The statement above was retweeted by Latour. It is very interesting when viewed in terms of his own categories, and flattering for Trump’s supporters.
It means that the “supporters” on this analysis are not the literal-minded Trumpians who endorse his aims, attitudes and utterances, but those who consider Trump as a symbol of all that is not right in the political process, Trump himself included. That is to say that in this case we have a “crossing” between MET and POL trying to modify or to disrupt POL. Unfortunately this intervention from MET into POL becomes literalised and distorted by its inclusion into POL, whether it wants to or not.
Note: this sort of crossing of modes is not as well thought out as the distinction of the modes.
Prior to the vote this enthusiasm for a de-literalised Trump, for a symbolic Trump, could be assigned many meanings. But the voting process itself has literalised this symbolic engagement. A literal president has been elected. This points up a defect in Latour’s explication of POL. Latour’s AIME explains politics as belonging to a different truth-regime than referential speech (REF), thus dangerously opening the door to legitimating trumpery of all sorts.

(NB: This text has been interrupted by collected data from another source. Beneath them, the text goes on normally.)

(** * A SPARQL client: response model, term materialization, repository
      client and lookup helpers

    Shallow embedding of the Go package [sparql] (files [repo.go] and
    [sparql.go]) and the properties of its specification.

    Conventions.
    - A Go [string] and a Go [[]byte] are both a [string] of this file: a
      sequence of bytes.
    - A Go [map[string]T] is a [gmap string T].  Indexing a Go map at a
      missing key yields the zero value of [T]; this is the total lookup
      [m !!! k], for which every value type below gets its zero value as
      [Inhabited] instance.  The two-result form [v, ok := m[k]] is the
      partial lookup [m !! k].
    - A Go slice is a [list]; the nil slice and the empty slice are both
      [[]] (the code only takes [len], ranges and appends).
    - A Go function returning [(T, error)] returns a [result T], except
      where the code hands back a meaningful value together with the error
      ([ParseJSON], [NewRepo]): these return a pair with an [option error]. *)

From Stdlib Require Import ZArith NArith Ascii String List Lia.
From stdpp Require Import base option list gmap strings pretty.

Local Open Scope Z_scope.
Set Warnings "-register-all".

(** ** Errors and results *)

(** The [error] values the package can hand to its callers.  [Error_text]
    (below, after [Sprintf]) gives the message of the first two. *)
Inductive error : Type :=
  | errorString (msg : string)                       (* errors.New(msg) *)
  | fmtError (format : string) (args : list string)  (* fmt.Errorf(format, args...) *)
  | EOF                                              (* io.EOF *)
  | ErrUnexpectedEOF                                 (* io.ErrUnexpectedEOF *)
  | SyntaxError                                      (* *json.SyntaxError *)
  | UnmarshalTypeError (Value : string).             (* *json.UnmarshalTypeError *)

Inductive result (A : Type) : Type :=
  | Ok (a : A)
  | Err (e : error).
Arguments Ok {A} a.
Arguments Err {A} e.

Definition is_Ok {A} (r : result A) : bool :=
  match r with Ok _ => true | Err _ => false end.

Further, Latour’s analysis of all the modes, including POL, systematically privileges and empowers experts rather than participants. Strangely, Latour’s analysis of politics (POL) doesn’t cover voting. Latour’s tweet seems to reply to the question: what is the mode of existence of democratic voting? by saying that it is MET or in other words that it concerns the beings of metamorphosis rather than the beings of politics. The problem is that the vote inaugurates a new sub-regime of political enunciation (POL) at the same time that it installs a new literal president in office.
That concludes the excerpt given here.